### What is being asked
Across the entries that follow, how many lines have the word "left" in them? Give only the number.

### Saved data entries
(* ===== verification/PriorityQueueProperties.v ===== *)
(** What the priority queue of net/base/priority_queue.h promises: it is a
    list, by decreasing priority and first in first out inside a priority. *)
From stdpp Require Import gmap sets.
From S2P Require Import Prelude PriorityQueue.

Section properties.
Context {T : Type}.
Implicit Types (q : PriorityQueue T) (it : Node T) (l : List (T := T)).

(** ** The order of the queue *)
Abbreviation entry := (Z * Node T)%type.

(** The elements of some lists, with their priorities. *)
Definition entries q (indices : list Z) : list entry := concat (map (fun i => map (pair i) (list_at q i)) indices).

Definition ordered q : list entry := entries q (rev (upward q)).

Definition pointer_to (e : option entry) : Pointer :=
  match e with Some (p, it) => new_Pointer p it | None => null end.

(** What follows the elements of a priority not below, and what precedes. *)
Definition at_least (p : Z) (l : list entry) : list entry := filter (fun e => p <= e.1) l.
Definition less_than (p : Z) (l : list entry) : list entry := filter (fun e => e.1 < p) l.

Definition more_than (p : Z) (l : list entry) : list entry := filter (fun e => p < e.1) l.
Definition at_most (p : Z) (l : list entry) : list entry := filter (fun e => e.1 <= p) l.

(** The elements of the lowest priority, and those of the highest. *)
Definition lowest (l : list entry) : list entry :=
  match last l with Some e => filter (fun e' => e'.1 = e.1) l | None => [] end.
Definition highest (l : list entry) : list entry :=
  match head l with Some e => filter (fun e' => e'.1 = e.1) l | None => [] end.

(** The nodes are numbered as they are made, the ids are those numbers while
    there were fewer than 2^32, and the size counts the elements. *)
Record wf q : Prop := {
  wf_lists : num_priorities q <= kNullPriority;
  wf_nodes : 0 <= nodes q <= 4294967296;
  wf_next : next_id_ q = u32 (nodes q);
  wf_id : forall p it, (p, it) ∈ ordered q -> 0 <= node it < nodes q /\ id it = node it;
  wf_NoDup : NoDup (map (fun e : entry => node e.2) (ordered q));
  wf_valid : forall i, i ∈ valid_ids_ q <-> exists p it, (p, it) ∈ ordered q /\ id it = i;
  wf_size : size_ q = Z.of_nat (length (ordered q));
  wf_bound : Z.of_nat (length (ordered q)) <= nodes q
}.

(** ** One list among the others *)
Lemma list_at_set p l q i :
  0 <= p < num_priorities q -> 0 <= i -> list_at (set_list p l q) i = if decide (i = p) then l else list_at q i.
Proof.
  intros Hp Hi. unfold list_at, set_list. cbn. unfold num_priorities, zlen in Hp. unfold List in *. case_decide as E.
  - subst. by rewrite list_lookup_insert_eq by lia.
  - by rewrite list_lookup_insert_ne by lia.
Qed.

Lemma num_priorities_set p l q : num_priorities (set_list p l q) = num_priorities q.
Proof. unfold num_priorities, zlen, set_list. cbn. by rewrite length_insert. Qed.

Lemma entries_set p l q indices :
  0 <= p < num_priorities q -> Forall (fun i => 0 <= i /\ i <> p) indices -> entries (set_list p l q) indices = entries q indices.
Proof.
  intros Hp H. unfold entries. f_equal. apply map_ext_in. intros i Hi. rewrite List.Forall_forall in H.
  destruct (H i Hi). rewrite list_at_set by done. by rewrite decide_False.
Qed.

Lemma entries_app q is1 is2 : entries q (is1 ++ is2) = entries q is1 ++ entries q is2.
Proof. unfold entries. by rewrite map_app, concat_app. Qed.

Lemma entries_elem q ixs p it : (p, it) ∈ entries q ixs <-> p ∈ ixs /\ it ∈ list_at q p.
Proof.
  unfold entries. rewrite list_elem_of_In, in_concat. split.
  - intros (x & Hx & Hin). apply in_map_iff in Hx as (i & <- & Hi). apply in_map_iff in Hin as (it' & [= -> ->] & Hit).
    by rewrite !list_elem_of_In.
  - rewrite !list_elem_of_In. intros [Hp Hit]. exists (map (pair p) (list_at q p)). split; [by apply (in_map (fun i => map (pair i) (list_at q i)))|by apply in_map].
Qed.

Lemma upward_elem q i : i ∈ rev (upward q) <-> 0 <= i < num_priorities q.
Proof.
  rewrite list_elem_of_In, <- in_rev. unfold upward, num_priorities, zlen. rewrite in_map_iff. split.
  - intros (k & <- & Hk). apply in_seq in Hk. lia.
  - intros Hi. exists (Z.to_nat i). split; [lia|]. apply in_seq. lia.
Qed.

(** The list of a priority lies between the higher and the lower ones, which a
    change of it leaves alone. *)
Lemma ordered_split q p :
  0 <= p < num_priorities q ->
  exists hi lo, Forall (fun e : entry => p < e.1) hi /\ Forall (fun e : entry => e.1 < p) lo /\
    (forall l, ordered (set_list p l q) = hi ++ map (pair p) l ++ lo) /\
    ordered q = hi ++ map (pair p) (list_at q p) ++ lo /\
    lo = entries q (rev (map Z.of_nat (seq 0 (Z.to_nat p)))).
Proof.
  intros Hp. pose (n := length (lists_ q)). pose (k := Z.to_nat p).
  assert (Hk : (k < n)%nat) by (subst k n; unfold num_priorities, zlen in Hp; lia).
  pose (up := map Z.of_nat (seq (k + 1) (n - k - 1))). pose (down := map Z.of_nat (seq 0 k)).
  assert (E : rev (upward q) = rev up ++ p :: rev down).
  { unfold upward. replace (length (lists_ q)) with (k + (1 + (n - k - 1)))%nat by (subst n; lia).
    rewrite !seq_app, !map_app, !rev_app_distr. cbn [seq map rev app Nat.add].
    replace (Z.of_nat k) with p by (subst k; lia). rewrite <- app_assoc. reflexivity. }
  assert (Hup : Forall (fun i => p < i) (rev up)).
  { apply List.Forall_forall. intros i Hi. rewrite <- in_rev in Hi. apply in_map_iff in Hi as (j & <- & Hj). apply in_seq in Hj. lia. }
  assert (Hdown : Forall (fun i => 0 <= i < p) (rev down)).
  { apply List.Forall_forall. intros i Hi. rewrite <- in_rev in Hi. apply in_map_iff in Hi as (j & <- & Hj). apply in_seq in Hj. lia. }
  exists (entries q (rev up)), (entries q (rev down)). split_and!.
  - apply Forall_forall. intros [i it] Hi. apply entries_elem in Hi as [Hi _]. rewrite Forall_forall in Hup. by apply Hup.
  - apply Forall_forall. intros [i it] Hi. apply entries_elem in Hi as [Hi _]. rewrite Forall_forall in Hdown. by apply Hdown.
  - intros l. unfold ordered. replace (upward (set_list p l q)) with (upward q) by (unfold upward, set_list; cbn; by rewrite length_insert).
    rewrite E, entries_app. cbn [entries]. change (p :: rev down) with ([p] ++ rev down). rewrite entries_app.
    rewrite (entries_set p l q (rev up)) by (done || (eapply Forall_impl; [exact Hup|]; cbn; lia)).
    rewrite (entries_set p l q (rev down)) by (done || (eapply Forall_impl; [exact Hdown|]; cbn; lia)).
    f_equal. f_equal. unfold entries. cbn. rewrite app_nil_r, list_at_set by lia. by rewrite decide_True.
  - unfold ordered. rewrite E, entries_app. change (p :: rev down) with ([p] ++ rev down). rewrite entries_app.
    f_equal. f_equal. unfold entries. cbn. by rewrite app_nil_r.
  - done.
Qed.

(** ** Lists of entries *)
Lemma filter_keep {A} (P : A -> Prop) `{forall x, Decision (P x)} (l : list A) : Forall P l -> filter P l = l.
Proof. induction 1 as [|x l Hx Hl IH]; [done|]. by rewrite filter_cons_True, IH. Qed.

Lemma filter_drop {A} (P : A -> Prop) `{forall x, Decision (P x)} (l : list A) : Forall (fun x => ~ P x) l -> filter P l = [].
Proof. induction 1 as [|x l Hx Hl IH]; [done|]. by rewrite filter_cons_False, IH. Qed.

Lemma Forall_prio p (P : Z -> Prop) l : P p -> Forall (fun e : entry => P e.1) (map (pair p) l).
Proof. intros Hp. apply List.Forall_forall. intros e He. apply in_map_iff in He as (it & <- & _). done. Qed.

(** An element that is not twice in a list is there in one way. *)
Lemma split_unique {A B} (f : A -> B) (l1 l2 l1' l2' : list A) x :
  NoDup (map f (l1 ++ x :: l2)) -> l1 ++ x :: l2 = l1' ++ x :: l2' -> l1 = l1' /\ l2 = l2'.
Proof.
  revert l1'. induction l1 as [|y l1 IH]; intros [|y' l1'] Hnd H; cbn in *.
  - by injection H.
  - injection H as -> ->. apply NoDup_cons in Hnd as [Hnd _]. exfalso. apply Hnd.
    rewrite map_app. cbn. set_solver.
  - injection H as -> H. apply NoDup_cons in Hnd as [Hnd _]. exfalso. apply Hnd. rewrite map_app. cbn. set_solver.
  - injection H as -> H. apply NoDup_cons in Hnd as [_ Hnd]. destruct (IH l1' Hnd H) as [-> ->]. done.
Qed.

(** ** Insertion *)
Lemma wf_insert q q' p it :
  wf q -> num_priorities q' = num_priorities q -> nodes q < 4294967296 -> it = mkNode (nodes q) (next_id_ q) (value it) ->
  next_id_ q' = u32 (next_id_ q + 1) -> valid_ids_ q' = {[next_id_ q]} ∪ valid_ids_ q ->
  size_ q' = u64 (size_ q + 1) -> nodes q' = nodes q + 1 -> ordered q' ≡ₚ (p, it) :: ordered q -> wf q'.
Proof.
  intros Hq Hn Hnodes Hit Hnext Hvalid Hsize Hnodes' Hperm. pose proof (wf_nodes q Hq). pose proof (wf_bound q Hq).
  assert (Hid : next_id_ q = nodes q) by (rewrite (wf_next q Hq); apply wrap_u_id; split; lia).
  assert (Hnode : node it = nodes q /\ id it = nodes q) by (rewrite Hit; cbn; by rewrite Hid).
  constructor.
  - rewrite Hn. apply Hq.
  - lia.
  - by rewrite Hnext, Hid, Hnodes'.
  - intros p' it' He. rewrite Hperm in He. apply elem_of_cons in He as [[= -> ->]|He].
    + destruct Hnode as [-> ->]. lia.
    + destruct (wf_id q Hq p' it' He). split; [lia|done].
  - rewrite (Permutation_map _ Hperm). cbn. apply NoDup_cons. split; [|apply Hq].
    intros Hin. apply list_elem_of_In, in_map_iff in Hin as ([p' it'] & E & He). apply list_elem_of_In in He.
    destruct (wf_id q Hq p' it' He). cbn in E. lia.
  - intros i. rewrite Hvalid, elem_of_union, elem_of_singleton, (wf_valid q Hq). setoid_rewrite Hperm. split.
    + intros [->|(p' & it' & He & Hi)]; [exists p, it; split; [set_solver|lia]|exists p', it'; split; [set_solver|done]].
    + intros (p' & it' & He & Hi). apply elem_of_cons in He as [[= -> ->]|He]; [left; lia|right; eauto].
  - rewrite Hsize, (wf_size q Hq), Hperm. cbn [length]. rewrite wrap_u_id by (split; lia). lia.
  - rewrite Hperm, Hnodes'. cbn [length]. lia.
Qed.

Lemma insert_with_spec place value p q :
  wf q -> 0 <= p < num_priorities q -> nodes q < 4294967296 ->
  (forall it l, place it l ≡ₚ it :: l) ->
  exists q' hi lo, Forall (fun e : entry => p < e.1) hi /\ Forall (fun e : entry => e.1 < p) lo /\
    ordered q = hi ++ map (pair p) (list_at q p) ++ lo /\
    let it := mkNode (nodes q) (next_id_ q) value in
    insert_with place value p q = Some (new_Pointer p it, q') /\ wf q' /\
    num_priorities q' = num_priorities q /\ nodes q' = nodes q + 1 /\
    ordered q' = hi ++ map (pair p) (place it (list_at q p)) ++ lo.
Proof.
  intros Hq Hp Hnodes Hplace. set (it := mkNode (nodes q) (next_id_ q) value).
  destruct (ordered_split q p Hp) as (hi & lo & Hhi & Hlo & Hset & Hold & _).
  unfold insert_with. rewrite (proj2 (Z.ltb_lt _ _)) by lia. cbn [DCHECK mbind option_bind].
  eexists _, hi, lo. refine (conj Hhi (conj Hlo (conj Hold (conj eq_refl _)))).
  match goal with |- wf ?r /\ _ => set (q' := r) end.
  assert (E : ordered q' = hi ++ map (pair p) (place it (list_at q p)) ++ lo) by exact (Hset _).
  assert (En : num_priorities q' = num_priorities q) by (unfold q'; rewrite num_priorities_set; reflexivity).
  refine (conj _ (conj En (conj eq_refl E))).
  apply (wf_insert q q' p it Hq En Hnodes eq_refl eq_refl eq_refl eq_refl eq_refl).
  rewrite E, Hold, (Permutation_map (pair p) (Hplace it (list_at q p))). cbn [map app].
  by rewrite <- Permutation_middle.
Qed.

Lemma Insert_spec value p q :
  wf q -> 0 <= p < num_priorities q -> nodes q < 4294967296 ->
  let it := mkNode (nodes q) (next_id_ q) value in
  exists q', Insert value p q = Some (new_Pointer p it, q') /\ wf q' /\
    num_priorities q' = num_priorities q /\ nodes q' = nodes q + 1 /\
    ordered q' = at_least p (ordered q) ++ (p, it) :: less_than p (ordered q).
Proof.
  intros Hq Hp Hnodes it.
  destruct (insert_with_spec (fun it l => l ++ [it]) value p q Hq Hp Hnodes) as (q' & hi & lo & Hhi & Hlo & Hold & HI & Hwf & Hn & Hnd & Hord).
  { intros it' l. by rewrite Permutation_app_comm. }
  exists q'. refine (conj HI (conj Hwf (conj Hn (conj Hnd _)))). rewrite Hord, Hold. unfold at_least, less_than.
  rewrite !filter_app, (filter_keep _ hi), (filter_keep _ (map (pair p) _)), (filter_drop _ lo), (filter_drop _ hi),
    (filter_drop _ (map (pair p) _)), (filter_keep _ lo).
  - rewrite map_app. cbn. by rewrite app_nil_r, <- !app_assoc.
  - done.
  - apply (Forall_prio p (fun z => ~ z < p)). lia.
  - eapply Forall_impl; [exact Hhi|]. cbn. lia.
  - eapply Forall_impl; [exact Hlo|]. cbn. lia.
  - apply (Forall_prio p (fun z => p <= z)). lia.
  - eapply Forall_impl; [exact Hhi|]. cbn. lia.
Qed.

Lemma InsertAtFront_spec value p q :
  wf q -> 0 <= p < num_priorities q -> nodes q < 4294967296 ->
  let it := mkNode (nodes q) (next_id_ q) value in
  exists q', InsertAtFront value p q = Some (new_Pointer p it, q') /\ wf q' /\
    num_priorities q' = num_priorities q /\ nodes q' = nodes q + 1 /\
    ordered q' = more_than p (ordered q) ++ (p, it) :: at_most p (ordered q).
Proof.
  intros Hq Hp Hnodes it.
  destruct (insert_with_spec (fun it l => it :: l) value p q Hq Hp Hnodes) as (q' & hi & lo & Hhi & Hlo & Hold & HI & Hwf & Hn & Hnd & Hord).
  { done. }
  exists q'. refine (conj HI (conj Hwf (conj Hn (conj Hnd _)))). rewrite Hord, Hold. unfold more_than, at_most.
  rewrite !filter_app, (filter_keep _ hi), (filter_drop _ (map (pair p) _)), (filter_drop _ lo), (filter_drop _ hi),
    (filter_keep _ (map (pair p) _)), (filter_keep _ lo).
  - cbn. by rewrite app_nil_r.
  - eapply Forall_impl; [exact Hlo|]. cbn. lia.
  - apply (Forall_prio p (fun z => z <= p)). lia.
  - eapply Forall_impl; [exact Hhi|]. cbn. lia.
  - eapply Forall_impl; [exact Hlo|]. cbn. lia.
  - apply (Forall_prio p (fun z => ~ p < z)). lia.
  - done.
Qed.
==
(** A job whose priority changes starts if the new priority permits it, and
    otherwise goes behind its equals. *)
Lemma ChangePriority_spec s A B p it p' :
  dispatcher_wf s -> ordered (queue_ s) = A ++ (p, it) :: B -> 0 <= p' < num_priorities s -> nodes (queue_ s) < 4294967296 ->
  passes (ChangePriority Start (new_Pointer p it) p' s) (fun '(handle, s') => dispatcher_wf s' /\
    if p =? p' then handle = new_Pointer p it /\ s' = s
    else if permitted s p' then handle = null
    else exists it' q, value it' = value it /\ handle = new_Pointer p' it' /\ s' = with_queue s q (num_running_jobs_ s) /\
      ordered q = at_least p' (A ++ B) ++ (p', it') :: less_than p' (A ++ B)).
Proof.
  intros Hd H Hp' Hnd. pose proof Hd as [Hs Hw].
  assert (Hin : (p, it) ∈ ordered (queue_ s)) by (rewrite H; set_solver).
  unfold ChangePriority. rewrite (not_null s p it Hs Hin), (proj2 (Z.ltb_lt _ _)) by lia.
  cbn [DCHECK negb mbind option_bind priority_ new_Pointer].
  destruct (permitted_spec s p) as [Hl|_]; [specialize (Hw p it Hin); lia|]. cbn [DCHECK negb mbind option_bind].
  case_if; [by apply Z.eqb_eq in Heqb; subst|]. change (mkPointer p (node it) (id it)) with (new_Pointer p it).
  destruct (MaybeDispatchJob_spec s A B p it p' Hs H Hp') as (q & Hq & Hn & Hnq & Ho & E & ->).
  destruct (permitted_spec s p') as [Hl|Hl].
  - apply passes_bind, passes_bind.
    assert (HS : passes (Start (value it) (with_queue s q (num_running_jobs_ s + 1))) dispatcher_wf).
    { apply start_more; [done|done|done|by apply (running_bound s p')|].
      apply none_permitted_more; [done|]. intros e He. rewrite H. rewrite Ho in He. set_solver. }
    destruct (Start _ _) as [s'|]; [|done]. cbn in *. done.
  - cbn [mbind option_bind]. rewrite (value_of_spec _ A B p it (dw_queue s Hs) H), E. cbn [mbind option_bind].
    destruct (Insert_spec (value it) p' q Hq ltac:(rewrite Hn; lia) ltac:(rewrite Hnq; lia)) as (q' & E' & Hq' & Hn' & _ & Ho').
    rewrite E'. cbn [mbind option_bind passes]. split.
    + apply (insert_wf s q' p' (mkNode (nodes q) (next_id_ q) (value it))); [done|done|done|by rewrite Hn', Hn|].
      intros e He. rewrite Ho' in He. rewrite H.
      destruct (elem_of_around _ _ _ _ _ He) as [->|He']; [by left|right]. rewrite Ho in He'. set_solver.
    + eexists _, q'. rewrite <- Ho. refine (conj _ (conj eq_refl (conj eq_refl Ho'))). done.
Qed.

### Response box
2